Calgary, Alberta--(Newsfile Corp. - September 23, 2024) - Prestwick Capital Corporation Limited (TSXV: PWIK.P) ("Prestwick" or the "Company"), a "capital pool company", is pleased to announce that it has received conditional approval from the TSX Venture Exchange (the "Exchange") for its previously announced "Qualifying Transaction" (the "Transaction"), with the result that the Company will acquire an option to acquire a 100% undivided interest in and to the mineral claims comprising the Baner gold project located in Idaho County, Idaho, USA (the "Baner Gold Project"). Upon completion of the Transaction, the Company is expected to be a Tier 2 mining issuer on the Exchange, with a focus on gold exploration and development. The Transaction remains subject to final approval of the Exchange.
The Company, upon and subject to completion of the Transaction will continue under the name "Legacy Gold Mines Ltd." and trade on the Exchange under the symbol "LEGY". The Transaction is expected to close on or about October 3, 2024.
The Company has filed a filing statement today that is dated effective September 19, 2024 (the "Filing Statement") with the Exchange and on the Company's SEDAR+ profile at www.sedarplus.ca. Additional information in respect of the Transaction, the Company and the Baner Gold Project can be found in the Filing Statement.
In accordance with the policies of the Exchange, the Company's common shares are presently halted, and it is expected they will remain halted until the Exchange provides final approval of the Transaction, and it is completed.
Additional Information
For further information, please contact:
Prestwick Capital Corporation Limited
Gordon Chmilar, Chief Financial Officer and Director
Telephone: +1-403-589-2468
Email: gordon@modernfinancelaw.com
Completion of the Transaction is subject to a number of conditions, including but not limited to, Exchange acceptance and if applicable pursuant to Exchange Requirements, majority of the minority shareholder approval. Where applicable, the Transaction cannot close until the required shareholder approval is obtained. There can be no assurance that the Transaction will be completed as proposed or at all.
Investors are cautioned that, except as disclosed in the Filing Statement prepared in connection with the Transaction, any information released or received with respect to the Transaction may not be accurate or complete and should not be relied upon. Trading in the securities of a capital pool company should be considered highly speculative.
The TSX Venture Exchange Inc. has in no way passed upon the merits of the proposed Transaction and has neither approved nor disapproved the contents of this press release.
Neither the TSX Venture Exchange nor its Regulation Service Provider (as that term is defined in the policies of the TSX Venture Exchange) accepts responsibility for the adequacy or accuracy of this release.

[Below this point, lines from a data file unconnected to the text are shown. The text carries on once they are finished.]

(** ** Section validation *)

Definition db_validate (c : DbConfig) : Result Report unit :=
  if decide (pool_size c = 0)%Z then Err (ValidateError "db.pool_size must be >= 1")
  else if decide (acquire_timeout_ms c = 0)%Z
  then Err (ValidateError "db.acquire_timeout_ms must be > 0")
  else Ok tt.

Definition is_trust_domain_char (c : Ascii.ascii) : bool :=
  is_ascii_lowercase c || is_ascii_digit c || Ascii.eqb c "."%char || Ascii.eqb c "-"%char.

Definition tls_validate (c : TlsConfig) : Result Report unit :=
  let has_cert := negb (str_is_empty (cert_path c)) in
  let has_key := negb (str_is_empty (key_path c)) in
  if negb (Bool.eqb has_cert has_key)
  then Err (ValidateError "tls.cert_path and tls.key_path must both be set or both be empty")
  else if negb (str_is_empty (trust_domain c))
          && negb (all_chars is_trust_domain_char (trust_domain c))
  then Err (ValidateError ("tls.trust_domain contains invalid characters: " +:+ trust_domain c))
  else Ok tt.

Definition VALID_FILTERS : list string := ["all"; "mutations"; "none"].

(** [{:?}] of a string with nothing to escape. *)
Definition debug_str (s : string) : string :=
  String (ascii_of_nat 34) (s +:+ String (ascii_of_nat 34) "").

Definition audit_validate (c : AuditConfig) : Result Report unit :=
  if decide (audit_filter c ∈ VALID_FILTERS) then Ok tt
  else Err (ValidateError ("audit.filter must be one of [" +:+
         join ", " (debug_str <$> VALID_FILTERS) +:+ "], got " +:+ debug_str (audit_filter c))).

Definition zeroconf_validate (c : ZeroconfConfig) : Result Report unit :=
  if enabled c && str_is_empty (zeroconf_url c)
  then Err (ValidateError "zeroconf.url is empty when enabled=true")
  else Ok tt.

Definition effective_trust_domain (c : TlsConfig) (fallback_sans : list string) : string :=
  if negb (str_is_empty (trust_domain c)) then trust_domain c
  else default "" (head fallback_sans).

(** [validate_master_key] *)
Definition validate_master_key (key : string) : Result Report unit :=
  if str_is_empty key then Err (ValidateError "master_key is empty")
  else match strip_prefix "file:" key with
  | Some path =>
      if str_is_empty path then Err (ValidateError "master_key file: path is empty") else Ok tt
  | None =>
      match strip_prefix "env:" key with
      | Some var =>
          if str_is_empty var
          then Err (ValidateError "master_key env: variable name is empty") else Ok tt
      | None =>
          if negb (bool_decide (str_len key = 64)) || negb (all_chars is_ascii_hexdigit key)
          then Err (ValidateError
            "master_key inline value must be exactly 64 hexadecimal characters")
          else Ok tt
      end
  end.

(** ** Deltas *)

Inductive RuntimeConfigDelta :=
| Db (c : DbConfig)
| Network (c : NetworkConfig)
| Nats (c : NatsConfig)
| Tls (c : TlsConfig)
| Audit (c : AuditConfig)
| Zeroconf (c : ZeroconfConfig)
| EmbeddedServices (c : EmbeddedServicesConfig)
| Plugins (c : PluginsConfig)
| PluginsDbRefresh.

Definition variant_tag (d : RuntimeConfigDelta) : string :=
  match d with
  | Db _ => "Db"
  | Network _ => "Network"
  | Nats _ => "Nats"
  | Tls _ => "Tls"
  | Audit _ => "Audit"
  | Zeroconf _ => "Zeroconf"
  | EmbeddedServices _ => "EmbeddedServices"
  | Plugins _ => "Plugins"
  | PluginsDbRefresh => "PluginsDbRefresh"
  end.

Definition build_deltas (prior new : RuntimeConfig) : list RuntimeConfigDelta :=
  let deltas := [] in
  let deltas := if decide (db prior = db new) then deltas else deltas ++ [Db (db new)] in
  let deltas := if decide (network prior = network new) then deltas
                else deltas ++ [Network (network new)] in
  let deltas := if decide (nats prior = nats new) then deltas else deltas ++ [Nats (nats new)] in
  let deltas := if decide (tls prior = tls new) then deltas else deltas ++ [Tls (tls new)] in
  let deltas := if decide (audit prior = audit new) then deltas
                else deltas ++ [Audit (audit new)] in
  if decide (zeroconf prior = zeroconf new) then deltas
  else deltas ++ [Zeroconf (zeroconf new)].

(** The [filter] closure of [dedup_deltas] runs with the set [seen] as its state. *)
Fixpoint dedup_filter (seen : gset string) (l : list RuntimeConfigDelta)
    : list RuntimeConfigDelta :=
  match l with
  | [] => []
  | d :: l =>
      if decide (variant_tag d ∈ seen) then dedup_filter seen l
      else d :: dedup_filter ({[variant_tag d]} ∪ seen) l
  end.

Definition dedup_deltas (deltas : list RuntimeConfigDelta) : list RuntimeConfigDelta :=
  reverse (dedup_filter ∅ (reverse deltas)).

Definition section_delta (current : RuntimeConfig) (s : string) : list RuntimeConfigDelta :=
  if decide (s = "audit" ∨ s = "audit_log" ∨ s = "registration")
  then [Audit (audit current)]
  else if decide (s = "plugins") then [PluginsDbRefresh]
  else [].

Definition sections_to_deltas (sections : list string) (current : RuntimeConfig)
    : list RuntimeConfigDelta :=
  dedup_deltas (foldl (λ deltas s, deltas ++ section_delta current s) [] sections).

(** ** Triage *)

Record ReexecDecision := mkReexecDecision { needed : bool; reasons : list string }.

(** [triage::decide] *)
Definition triage_decide (prior new : RuntimeConfig) : ReexecDecision :=
  let reasons := [] in
  let reasons := if decide (db_url (db prior) = db_url (db new)) then reasons
                 else reasons ++ ["db.url"] in
  let reasons := if decide (nats_url (nats prior) = nats_url (nats new)) then reasons
                 else reasons ++ ["nats.url"] in
  let reasons := if decide (trust_domain (tls prior) = trust_domain (tls new)) then reasons
                 else reasons ++ ["tls.trust_domain"] in
  let reasons := if decide (master_key prior = master_key new) then reasons
                 else reasons ++ ["master_key"] in
  let reasons := if decide (log_path (log prior) = log_path (log new)) then reasons
                 else reasons ++ ["log.path"] in
  let reasons := if decide (embedded_services prior = embedded_services new) then reasons
                 else reasons ++ ["embedded_services topology"] in
  mkReexecDecision (negb (bool_decide (reasons = []))) reasons.

(** ** Lemmas *)

(** The pattern of both functions: append a value when a field changed. *)
Lemma push_unless {A} (P : Prop) `{!Decision P} (l : list A) (x y : A) :
  y ∈ (if decide P then l else l ++ [x]) ↔ y ∈ l ∨ ¬ P ∧ y = x.
Proof. case_decide; rewrite ?elem_of_app, ?list_elem_of_singleton; tauto. Qed.

Lemma push_unless_nil {A} (P : Prop) `{!Decision P} (l : list A) (x : A) :
  (if decide P then l else l ++ [x]) = [] ↔ l = [] ∧ P.
Proof.
  case_decide; [tauto|]. split; [|tauto]. intros Hl%(f_equal length).
  rewrite length_app in Hl. simpl in Hl. lia.
Qed.

Lemma dedup_filter_elem seen l d :
  d ∈ dedup_filter seen l → d ∈ l ∧ variant_tag d ∉ seen.
Proof.
  revert seen. induction l as [|e l IH]; intros seen; simpl; [set_solver|].
  case_decide; [intros [? ?]%IH; set_solver|].
  rewrite elem_of_cons. intros [->|[? ?]%IH]; set_solver.
Qed.

Lemma dedup_filter_nodup seen l : NoDup (variant_tag <$> dedup_filter seen l).
Proof.
  revert seen. induction l as [|e l IH]; intros seen; simpl; [constructor|].
  case_decide; [apply IH|]. rewrite fmap_cons. apply list.NoDup_cons. split; [|apply IH].
  intros (d & Heq & [_ Hd]%dedup_filter_elem)%list_elem_of_fmap. set_solver.
Qed.

(** A value whose tag is unused survives when nothing before it in scan order has its
    tag: deduplication keeps the first occurrence it scans, the last of the input. *)
Lemma dedup_filter_first seen pre d l :
  variant_tag d ∉ seen → Forall (λ e, variant_tag e ≠ variant_tag d) pre →
  d ∈ dedup_filter seen (pre ++ d :: l).
Proof.
  revert seen. induction pre as [|e pre IH]; intros seen Hs Hp; simpl.
  - rewrite decide_False by done. set_solver.
  - apply list.Forall_cons in Hp as [He Hp]. case_decide; [by apply IH|].
    apply elem_of_cons. right. apply IH; [set_solver|done].
Qed.

Lemma dedup_deltas_nodup l : NoDup (variant_tag <$> dedup_deltas l).
Proof. unfold dedup_deltas. rewrite fmap_reverse, reverse_Permutation. apply dedup_filter_nodup. Qed.

Lemma dedup_deltas_last pre d suf :
  Forall (λ e, variant_tag e ≠ variant_tag d) suf → d ∈ dedup_deltas (pre ++ d :: suf).
Proof.
  intros H. unfold dedup_deltas. rewrite elem_of_reverse, reverse_app, reverse_cons.
  rewrite <-app_assoc. apply dedup_filter_first; [set_solver|].
  by apply list.Forall_reverse.
Qed.

Lemma last_with_tag e l :
  e ∈ l → ∃ pre d suf, l = pre ++ d :: suf ∧ variant_tag d = variant_tag e
          ∧ Forall (λ x, variant_tag x ≠ variant_tag d) suf.
Proof.
  induction l as [|x l IH] using rev_ind; [set_solver|]. intros He.
  destruct (decide (variant_tag x = variant_tag e)) as [Hx|Hx]; [by exists l, x, []|].
  destruct IH as (pre & d & suf & -> & Ht & Hf); [set_solver|].
  exists pre, d, (suf ++ [x]). rewrite <-app_assoc. split_and!; [done..|].
  apply list.Forall_app. split; [done|]. apply list.Forall_singleton. congruence.
Qed.

(** Deduplication keeps every tag of the input. *)
Lemma dedup_deltas_tag l t :
  t ∈ variant_tag <$> dedup_deltas l ↔ t ∈ variant_tag <$> l.
Proof.
  split; intros (d & -> & Hd)%list_elem_of_fmap.
  - unfold dedup_deltas in Hd. rewrite elem_of_reverse in Hd.
    apply dedup_filter_elem in Hd as [Hd _].
    apply list_elem_of_fmap_2. by rewrite elem_of_reverse in Hd.
  - destruct (last_with_tag d l Hd) as (pre & e & suf & -> & <- & Hf).
    by apply list_elem_of_fmap_2, dedup_deltas_last.
Qed.

Lemma dedup_deltas_elem l d : d ∈ dedup_deltas l → d ∈ l.
Proof.
  unfold dedup_deltas. rewrite elem_of_reverse. intros [Hd _]%dedup_filter_elem.
  by rewrite elem_of_reverse in Hd.
Qed.

Lemma section_deltas_elem sections current d :
  d ∈ foldl (λ deltas s, deltas ++ section_delta current s) [] sections ↔
  ∃ s, s ∈ sections ∧ d ∈ section_delta current s.
Proof.
  induction sections as [|s sections IH] using rev_ind; simpl; [set_solver|].
  rewrite foldl_app. simpl. rewrite elem_of_app, IH.
  rewrite (exists_snoc (λ s, d ∈ section_delta current s)). done.
Qed.

Lemma section_delta_elem current s d :
  d ∈ section_delta current s ↔
  s ∈ ["audit"; "audit_log"; "registration"] ∧ d = Audit (audit current)
  ∨ s = "plugins" ∧ d = PluginsDbRefresh.
Proof.
  unfold section_delta. rewrite !elem_of_cons, elem_of_nil.
  case_decide as H1; [|case_decide as H2];
    rewrite ?list_elem_of_singleton, ?elem_of_nil; [|naive_solver..].
  split; [naive_solver|]. intros [[_ ?]|[-> _]]; [done|]. naive_solver.
Qed.

Lemma elem_of_build_deltas prior new d :
  d ∈ build_deltas prior new ↔
  db prior ≠ db new ∧ d = Db (db new)
  ∨ network prior ≠ network new ∧ d = Network (network new)
  ∨ nats prior ≠ nats new ∧ d = Nats (nats new)
  ∨ tls prior ≠ tls new ∧ d = Tls (tls new)
  ∨ audit prior ≠ audit new ∧ d = Audit (audit new)
  ∨ zeroconf prior ≠ zeroconf new ∧ d = Zeroconf (zeroconf new).
Proof. unfold build_deltas. rewrite !push_unless, elem_of_nil. tauto. Qed.

Lemma build_deltas_nodup prior new : NoDup (variant_tag <$> build_deltas prior new).
Proof.
  unfold build_deltas.
  repeat case_decide; apply (bool_decide_unpack _); reflexivity.
Qed.

Lemma triage_needed prior new :
  needed (triage_decide prior new) = false ↔
  db_url (db prior) = db_url (db new) ∧ nats_url (nats prior) = nats_url (nats new)
  ∧ trust_domain (tls prior) = trust_domain (tls new) ∧ master_key prior = master_key new
  ∧ log_path (log prior) = log_path (log new)
  ∧ embedded_services prior = embedded_services new.
Proof.
  unfold triage_decide. cbn [needed]. rewrite negb_false_iff, bool_decide_eq_true.
  rewrite !push_unless_nil. tauto.
Qed.
Lemma request_loop_sound_witness :
  ∃ c', handle_request demo_display demo_clock (λ _, Ok demo_new_config) Sighup
          (demo_coordinator 4) = Some c'
    ∧ ∃ mid final, audit_log c' = Requested Sighup :: mid ++ [final].
Proof.
  destruct (handle_request demo_display demo_clock (λ _, Ok demo_new_config) Sighup
          (demo_coordinator 4)) as [c'|] eqn:E; [|by vm_compute in E].
  exists c'. split; [done|].
  destruct (request_loop_sound demo_display demo_clock (λ _, Ok demo_new_config) Sighup
    (demo_coordinator 4) c' E) as [_ H].
  destruct (H eq_refl) as (mid & final & Hlog & _). by exists mid, final.
Defined.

CAUTIONARY STATEMENT REGARDING FORWARD-LOOKING INFORMATION: This press release includes certain "forward-looking statements" under applicable Canadian securities legislation. Forward-looking statements include, but are not limited to, statements with respect to the proposed timing for completion of the Transaction; the ability of Prestwick to complete the Transaction; the resumption in trading of the common shares of the Company; the Company's future business operations and results; the receipt of all necessary shareholder, Exchange, securities regulatory authority and other third party consents and approvals; and the receipt by Prestwick of an exemption from the sponsorship requirements of the Exchange. Forward-looking statements are necessarily based upon a number of estimates and assumptions that, while considered reasonable, are subject to known and unknown risks, uncertainties, and other factors, which may cause the actual results and future events to differ materially from those expressed or implied by such forward-looking statements. Such factors include, but are not limited to: general business, economic, competitive, political and social uncertainties; delay or failure to receive shareholder or regulatory approvals; and the results of continued development, marketing and sales. There can be no assurance that such statements will prove to be accurate, as actual results and future events could differ materially from those anticipated in such statements. Accordingly, readers should not place undue reliance on forward-looking statements. Prestwick disclaims any intention or obligation to update or revise any forward-looking statements, whether because of new information, future events or otherwise, except as required by law.